The National Party ignores the weight of evidence against forced military-style camps for young offenders, according to a lawyer who has represented survivors of some of New Zealand’s worst abuse cases in state care.
Amanda Hill KC said forcing children to attend boot camps will not prevent them from reoffending and could lead to more situations where they are neglected or abused.
National Police spokesman Mark Mitchell said the boot camps had the potential to change the lives of young people.
Mitchell pointed to the success of the Limited Service Volunteer Courses run by the Defense Forces, where 18- to 24-year-olds spent six weeks learning discipline and building self-esteem in military camps.
But Hill said National’s model differed from the LSV program in several ways:
It was much longer – up to a year, versus six weeks; its participants could be younger, between 15 and 17 years old; and most importantly, young offenders would be pushed into the program rather than volunteering.
“It’s been going on for decades, this idea that we’re punishing harder and crime will stop, which is misplaced – it’s not.”
Hill had presented evidence on behalf of numerous survivors of Whakapakari, a boot-camp style program on Great Barrier Island where Child, Youth, and Family sent “difficult” youth.
Many of these young people have been abused by staff or residents.
Hill said Whakapakari fulfilled the criteria of a cult, with its charismatic leader, hierarchical structure, isolation from the outside world, and silence from anyone who spoke.
Hill said military-style camps like LSV programs can work, but only when participants choose to be there.
“If you are there as a punishment, people see you as necessary to be punished.
“That makes you less than; it makes you a target.
“People feel entitled to mistreat you, and that’s when things start to go wrong.”
Hill said the National Party needed to reassess its plans given historical abuses at state facilities like Whakapakari.
But some of those who had attended LSV classes hoped the boot camp model might work when extended to young offenders.
Byron Gardner left high school before he could take his 13th grade exams.
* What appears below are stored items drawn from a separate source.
(* ===== verification/RsaPub.v ===== *)
(** RSA keys and the public-key operation, [src/rsa/rsa_i31_pub.c].

    The stack buffer [tmp] of the C function is an argument of the model: its
    contents are not initialised, and the theorems hold for every contents.  The
    pointers [m], [a] and [t] into it are the buffers that start there, without
    overlap. *)
From stdpp Require Import base tactics list numbers option.
From Stdlib Require Import ZArith Lia.
From S2P Require Import Prelude CtPrims Limbs Codec Ccopy I31 I31Mul I31Codec I31Monty I31Modpow I31Ct I31Opt.
Local Open Scope Z_scope.
Local Open Scope cword_scope.

(** * Keys *)

Record br_rsa_public_key := RsaPublicKey {
  pk_n : list Z; pk_nlen : Z; pk_e : list Z; pk_elen : Z
}.

Record br_rsa_private_key := RsaPrivateKey {
  sk_n_bitlen : Z;
  sk_p : list Z; sk_plen : Z; sk_q : list Z; sk_qlen : Z;
  sk_dp : list Z; sk_dplen : Z; sk_dq : list Z; sk_dqlen : Z;
  sk_iq : list Z; sk_iqlen : Z
}.

Definition BR_MAX_RSA_SIZE : Z := 4096.
Definition BR_MAX_RSA_FACTOR : Z := (BR_MAX_RSA_SIZE + 64) >> 1.

(** * Lengths *)

(** [while (len > 0 && *a == 0) { a ++; len --; }], from the position [o]. *)
Fixpoint skip_zeros (fuel : nat) (a : list Z) (o len : Z) : M (Z * Z) :=
  match fuel with
  | O => None
  | S fuel' =>
      If 0 <? len Then
        b ← load a o;
        If b =? 0 Then skip_zeros fuel' a (o + 1) (len - 1) Else mret (o, len)
      Else mret (o, len)
  end.

(** The number of words for [len] bytes, header included, made even. *)
Definition rsa_fwlen (len : Z) : M Z :=
  '(_, fwlen) ← while (Z.to_nat (len << 3) + 1) (fun '(z, _) => 0 <? z)
    (fun '(z, fwlen) => mret (z - 31, fwlen + 1)) (len << 3, 1);
  mret (fwlen + (fwlen .& 1)).

(** * The public-key operation *)

Definition pub_TLEN : Z := 4 * (2 + (BR_MAX_RSA_SIZE + 30) / 31).

Definition br_rsa_i31_public (x : list Z) (xlen : Z) (pk : br_rsa_public_key) (tmp : list Z)
    : M (Z * list Z) :=
  '(o, nlen) ← skip_zeros (Z.to_nat (pk_nlen pk) + 1) (pk_n pk) 0 (pk_nlen pk);
  If (nlen =? 0) || (BR_MAX_RSA_SIZE >> 3 <? nlen) || negb (xlen =? nlen)
  Then mret (0, x) Else
  fwlen ← rsa_fwlen nlen;
  n ← view (pk_n pk) o;
  m ← region tmp 0 fwlen;
  a ← region tmp fwlen fwlen;
  t ← view tmp (2 * fwlen);
  m ← br_i31_decode m n nlen;
  m1 ← load m 1;
  let m0i := br_i31_ninv31 m1 in
  let r := m0i .& 1 in
  '(r', a) ← br_i31_decode_mod a x xlen m;
  let r := r .& r' in
  '(_, a, _) ← br_i31_modpow_opt a (pk_e pk) (pk_elen pk) m m0i t (pub_TLEN - 2 * fwlen);
  x ← br_i31_encode x xlen a;
  mret (r, x).

(** * Lengths: correctness *)

(** The length in bytes of a number. *)
Definition byte_len (V : Z) : Z := (bitlen V + 7) / 8.

Lemma byte_len_eq V k : 0 < k -> 2 ^ (8 * (k - 1)) <= V < 2 ^ (8 * k) -> byte_len V = k.
Proof.
  intros Hk HV. pose proof (Z.pow_pos_nonneg 2 (8 * (k - 1)) ltac:(lia) ltac:(lia)).
  assert (H1 : bitlen V <= 8 * k) by (apply bitlen_le; lia).
  assert (H2 : ~ bitlen V <= 8 * (k - 1)) by (rewrite bitlen_le by lia; lia).
  unfold byte_len. zn.
Qed.

Lemma byte_len_bound V : 0 <= V -> V < 2 ^ (8 * byte_len V) /\ bitlen V <= 8 * byte_len V.
Proof.
  intros HV. pose proof (bitlen_nonneg V).
  assert (H1 : bitlen V <= 8 * byte_len V) by (unfold byte_len; zn). split; [|done].
  apply bitlen_le; lia.
Qed.

Lemma vbe_drop a o p n : 0 <= o -> 0 <= p -> 0 <= n -> vbe (drop (Z.to_nat o) a) p n = vbe a (o + p) n.
Proof. intros. apply vbe_ext; [done|]. intros i Hi. rewrite get_drop by lia. f_equal. lia. Qed.

Lemma bytes_drop a o p n : 0 <= o -> 0 <= p -> bytes a (o + p) n -> bytes (drop (Z.to_nat o) a) p n.
Proof. intros Ho Hp HB i Hi. rewrite get_drop by lia. apply HB. lia. Qed.

(** Leading zeros are skipped: what is left has the same value and no leading
    zero. *)
Lemma skip_zeros_ok fuel a o len : 0 <= o -> 0 <= len -> o + len <= zlen a -> bytes a o len ->
  len < Z.of_nat fuel ->
  ok (skip_zeros fuel a o len) (fun '(o', len') =>
    o <= o' /\ o' + len' = o + len /\ vbe a o' len' = vbe a o len /\
    len' = byte_len (vbe a o len)).
Proof.
  revert o len. induction fuel as [|fuel IH]; intros o len Ho Hlen Hl HB Hf; [lia|].
  cbn [skip_zeros]. cstep.
  - apply Z.ltb_lt in H. cstep. cstep.
    assert (E : vbe a o len = get a o * 2 ^ (8 * (len - 1)) + vbe a (o + 1) (len - 1))
      by (rewrite <- (vbe_cons a o (len - 1)) by lia; f_equal; lia).
    assert (HB' : bytes a (o + 1) (len - 1)) by (intros i Hi; apply HB; lia).
    cstep.
    + apply Z.eqb_eq in H0. eapply ok_mono; [apply IH; done || lia|].
      intros [o' len'] (H1 & H2 & H3 & H4). rewrite E, H0, Z.mul_0_l, Z.add_0_l.
      split; [lia|]. split; [lia|done].
    + apply Z.eqb_neq in H0. cstep. split; [lia|]. split; [done|]. split; [done|].
      pose proof (vbe_bound a (o + 1) (len - 1) ltac:(lia) HB') as Hv.
      pose proof (limbs_get 8 a o len o HB ltac:(lia)) as Hb.
      symmetry. apply byte_len_eq; [done|].
      replace (8 * len) with (8 * (len - 1) + 8) by lia. rewrite Z.pow_add_r by lia. nia.
  - apply Z.ltb_ge in H. cstep. replace len with 0 by lia. split; [lia|]. done.
Qed.

Lemma rsa_fwlen_ok len : 0 <= len -> ok (rsa_fwlen len) (fun f => f = even_words (dec_words len)).
Proof.
  intros Hlen. unfold rsa_fwlen. rewrite shl_mul by lia. change (2 ^ 3) with 8. cstep.
  apply (ok_while (fun '(z, f) => z = 8 * len - 31 * (f - 1) /\ -31 < z /\ 1 <= f)
    (fun '(z, _) => Z.max 0 z)); [lia|lia| | |lia].
  - intros [z f] (-> & Hz & Hf) Ht. apply Z.ltb_lt in Ht. cstep. lia.
  - intros [z f] (Ez & Hz & Hf) Ht. apply Z.ltb_ge in Ht. cstep.
    replace f with (dec_words len + 1) by (unfold dec_words; zn).
    apply even_words_eq. unfold dec_words. zn.
Qed.

Lemma even_words_mono n k : n <= k -> even_words n <= even_words k.
Proof. unfold even_words. intros. zn. Qed.

(** * The public-key operation: correctness *)

(** [public_key pk N E]: the key has the odd modulus [N] and the exponent [E]. *)
Record public_key (pk : br_rsa_public_key) (N E : Z) : Prop := PublicKey {
  pub_nlen : 0 <= pk_nlen pk <= zlen (pk_n pk);
  pub_nbytes : bytes (pk_n pk) 0 (pk_nlen pk);
  pub_n : vbe (pk_n pk) 0 (pk_nlen pk) = N;
  pub_gt1 : 1 < N;
  pub_odd : Z.odd N = true;
  pub_elen : 0 <= pk_elen pk < 2 ^ 29;
  pub_eroom : pk_elen pk <= zlen (pk_e pk);
  pub_ebytes : bytes (pk_e pk) 0 (pk_elen pk);
  pub_e : vbe (pk_e pk) 0 (pk_elen pk) = E
}.

Lemma ival_odd x n : 1 <= n -> Z.odd (ival x n) = Z.odd (get x 1).
Proof.
  intros Hn. replace n with (n - 1 + 1) by lia. rewrite val_cons by lia.
  rewrite Z.odd_add, Z.odd_mul. change (Z.odd (2 ^ 31)) with false. simpl. apply xorb_false_r.
Qed.

(** The Montgomery coefficient of an odd modulus. *)
Lemma ninv31_modulus m n : modulus m n -> Z.odd (ival m n) = true ->
  let m0i := br_i31_ninv31 (get m 1) in
  word 31 m0i /\ (get m 1 * m0i + 1) mod 2 ^ 31 = 0 /\ m0i .& 1 = 1.
Proof.
  intros Hm Ho m0i. pose proof (modulus_low m n Hm) as [Hn _]. rewrite ival_odd in Ho by done.
  destruct Hm as [[_ _ _ HL] _ _]. pose proof (limbs_get _ _ _ _ 1 HL ltac:(lia)) as W.
  destruct (br_i31_ninv31_ok (get m 1)) as [H1 H2]; [apply word31_32, W|].
  rewrite Ho in H2. fold m0i in H1, H2. split; [done|]. split; [done|].
  rewrite land1_odd. destruct (Z.odd m0i) eqn:E; [done|].
  apply (f_equal negb) in E. rewrite Z.negb_odd in E. apply Z.even_spec in E as [c Hc].
  rewrite Hc in H2. zn.
Qed.

Section Public.
Context (pk : br_rsa_public_key) (N E : Z) (HK : public_key pk N E).

Lemma pow_mod_nonneg (b : bool) v : 0 <= (if b then v else 0) ^ E mod N < N.
Proof. apply Z.mod_pos_bound. pose proof (pub_gt1 _ _ _ HK). lia. Qed.

Lemma br_rsa_i31_public_ok x xlen tmp :
  0 <= xlen <= zlen x -> bytes x 0 xlen -> zlen tmp = 1 + pub_TLEN ->
  let V := vbe x 0 xlen in
  ok (br_rsa_i31_public x xlen pk tmp) (fun '(r, x') =>
    if (xlen =? byte_len N) && (byte_len N <=? 512)
    then r = b2z (V <? N) /\ frame 0 xlen x x' /\ bytes x' 0 xlen /\
         vbe x' 0 xlen = (if V <? N then V else 0) ^ E mod N
    else r = 0 /\ x' = x).
Proof.
  intros Hx HB Ht V. pose proof HK as [K1 K2 K3 K4 K5 K6 K7 K8 K9].
  unfold br_rsa_i31_public. cstep.
  eapply ok_mono; [apply skip_zeros_ok; done || lia|]. rewrite K3.
  intros [o nlen] (Ho & Hon & HV & Hlen). cbv beta iota.
  assert (Hnl : 0 < byte_len N).
  { pose proof (byte_len_bound N ltac:(lia)). unfold byte_len.
    pose proof (bitlen_bounds N ltac:(lia)). destruct (Z.eq_dec (bitlen N) 0) as [E0|];
      [rewrite E0 in *; lia|]. pose proof (bitlen_nonneg N). zn. }
  rewrite (proj2 (Z.eqb_neq nlen 0)) by lia. rewrite shr_div by lia.
  change (BR_MAX_RSA_SIZE / 2 ^ 3) with 512. cbn [orb].
  cstep.
  { cstep. replace ((xlen =? byte_len N) && (byte_len N <=? 512)) with false; [done|].
    rewrite <- Hlen. destruct (Z.ltb_spec 512 nlen), (Z.eqb_spec xlen nlen), (Z.leb_spec nlen 512); done || lia. }
  apply orb_false_iff in H as [H1 H2]. apply Z.ltb_ge in H1. apply negb_false_iff, Z.eqb_eq in H2.
  subst xlen. rewrite Hlen, Z.eqb_refl, (proj2 (Z.leb_le _ _)), <- Hlen by lia. cbn [andb].
  assert (Hfw : even_words (dec_words nlen) <= 134).
  { apply (even_words_mono _ 133). unfold dec_words. zn. }
  pose proof (even_words_bound (dec_words nlen)) as Hew.
  assert (Hdw : 0 <= dec_words nlen) by (unfold dec_words; zn).
  assert (HTL : pub_TLEN = 540) by done.
  cstep. eapply ok_mono; [by apply rsa_fwlen_ok; lia|]. intros f ->. cbv beta.
  set (f := even_words (dec_words nlen)) in *.
  cstep. apply ok_view; [lia|].
  cstep. apply ok_region; [lia..|]. cstep. apply ok_region; [lia..|].
  cstep. apply ok_view; [lia|].
  set (n0 := drop (Z.to_nat o) (pk_n pk)). set (m0 := take _ (drop (Z.to_nat 0) tmp)). set (a0 := take _ (drop _ tmp)).
  set (t0 := drop _ tmp).
  assert (Lm : zlen m0 = f) by (apply zlen_region; lia).
  assert (La : zlen a0 = f) by (apply zlen_region; lia).
  assert (Lt : zlen t0 = 541 - 2 * f) by (unfold t0; rewrite zlen_drop; lia).
  assert (Hn0 : vbe n0 0 nlen = N) by (unfold n0; rewrite vbe_drop, Z.add_0_r by lia; done).
  destruct (br_i31_decode_modulus m0 n0 nlen) as [Hn HD]; try lia.
  { unfold n0. rewrite zlen_drop by lia. lia. }
  { apply bytes_drop; [lia..|]. apply (limbs_sub 8 _ 0 (pk_nlen pk)); [done|lia..]. }
  rewrite Hn0 in Hn, HD. set (n := (bitlen N + 30) / 31) in *.
  cstep. eapply ok_mono; [exact HD|]. intros m (HFm & Hm & Hmh & _ & HmV). cbv beta.
  pose proof (frame_len _ _ _ _ HFm) as Lm'. pose proof (modulus_low m n Hm) as [Hn1 _].
  destruct (ninv31_modulus m n Hm ltac:(by rewrite HmV)) as (I1 & I2 & I3).
  cstep. cstep. cbv zeta. set (m0i := br_i31_ninv31 (get m 1)) in *. rewrite I3.
  cstep. eapply ok_mono; [apply (br_i31_decode_mod_ok a0 x nlen m n); [lia|done|by destruct Hm|lia]|].
  rewrite HmV. fold V. intros [r a] (-> & HFa & Hah & Ha & HaV). cbv beta iota.
  pose proof (frame_len _ _ _ _ HFa) as La'.
  assert (HA : modpow_args (pk_e pk) m (pk_elen pk) m0i n) by (split; done || lia).
  assert (Hra : residue a m n).
  { split; [done|done|]. rewrite HaV, HmV. destruct (Z.ltb_spec V N); lia. }
  pose proof (even_words_mono n (dec_words nlen) ltac:(lia)) as Hmono.
  cstep. eapply ok_mono.
  { apply (modpow_opt_ok (pk_e pk) m (pk_elen pk) m0i n HA (fun v => tick (Out v)) (fun _ => I) a t0);
      [done|lia|lia]. }
  rewrite (proj2 (Z.leb_le _ _)) by lia. intros [[r' a'] t'] (_ & _ & _ & Ra & Va). cbv beta iota.
  cstep. eapply ok_mono; [apply (br_i31_encode_ok x nlen a' n); [by destruct Ra|lia]|].
  intros x' (HFx & HBx & HVx). cbv beta. cstep. split; [|split; [done|split; [done|]]].
  - destruct (V <? N); done.
  - rewrite HVx, Va, HaV, HmV, K9. apply Z.mod_small.
    pose proof (pow_mod_nonneg (V <? N) V). pose proof (byte_len_bound N ltac:(lia)).
    rewrite Hlen. lia.
Qed.
End Public.

(** * Properties *)

(** [C29] [br_rsa_i31_public] requires the exact length of the modulus, its leading
    zeros ignored, and at most 4096 bits; it then returns 1 exactly on the
    values below the modulus, and leaves [x^e mod n] in [x]. *)
Theorem br_rsa_i31_public_correct pk N E x xlen tmp :
  public_key pk N E -> 0 <= xlen <= zlen x -> bytes x 0 xlen -> zlen tmp = 1 + pub_TLEN ->
  let V := vbe x 0 xlen in
  ok (br_rsa_i31_public x xlen pk tmp) (fun '(r, x') =>
    if (xlen =? byte_len N) && (byte_len N <=? 512)
    then r = b2z (V <? N) /\ frame 0 xlen x x' /\ bytes x' 0 xlen /\
         vbe x' 0 xlen = (if V <? N then V else 0) ^ E mod N
    else r = 0 /\ x' = x).
Proof. intros HK. by apply br_rsa_i31_public_ok. Qed.

Definition toy_pk : br_rsa_public_key := RsaPublicKey [0; 143] 2 [7] 1.

Lemma toy_public : public_key toy_pk 143 7.
Proof. split; try done; by apply limbsb_limbs. Qed.

Lemma br_rsa_i31_public_correct_witness :
  ok (br_rsa_i31_public [42] 1 toy_pk (replicate 541 0)) (fun '(r, x') =>
    r = 1 /\ frame 0 1 [42] x' /\ bytes x' 0 1 /\ vbe x' 0 1 = 42 ^ 7 mod 143).
Proof.
  apply (br_rsa_i31_public_correct toy_pk 143 7 [42] 1 (replicate 541 0) toy_public);
    [done|by apply limbsb_limbs|done].
Defined.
He said the course at the Whenuapai base in Auckland gave him a sense of accomplishment he couldn’t find in the classroom.
“Every student I’ve seen come and go from there has changed drastically from rather naughty and anti-social kids to well-to-do and mature kids.”
Gardner transitioned from LSV to another military-prep program while many of his peers went straight to work.
He said that although the classes were voluntary, some people needed an extra push to succeed.
Andrew Rodwell was a former sponsor of the LSV course held at Burnham Army Camp in Canterbury.
The program targeted people at risk of long-term unemployment and provided them with basic military training.
However, Rodwell said that for some trainees, it was the basic life skills that left the biggest mark.
“Some of them were terribly disadvantaged children.
“On the first day, we showed them their dormitories.
“A kid was asked…if he could make a bed, and he said no, he didn’t know how to make a bed.
“The instructor said, ‘Were you not shown? and the answer was, ‘No, I never had a bed’.”
Rodwell said the camp has changed the lives of its young participants.
“I saw 125 kids get off multiple buses on the first day with attitude.
“Six weeks later, the majority of the kids I spoke to didn’t want to leave.”
Hill said courses like LSV provide young people with an opportunity to experience the military lifestyle.
She said adding another response to the problem of juvenile delinquency would not help, and had this message for Christopher Luxon and his party:
“Revisit this. Think about what you will create and perpetuate through these boot camps.”
The New Zealand Defense Force declined to comment on National’s policy.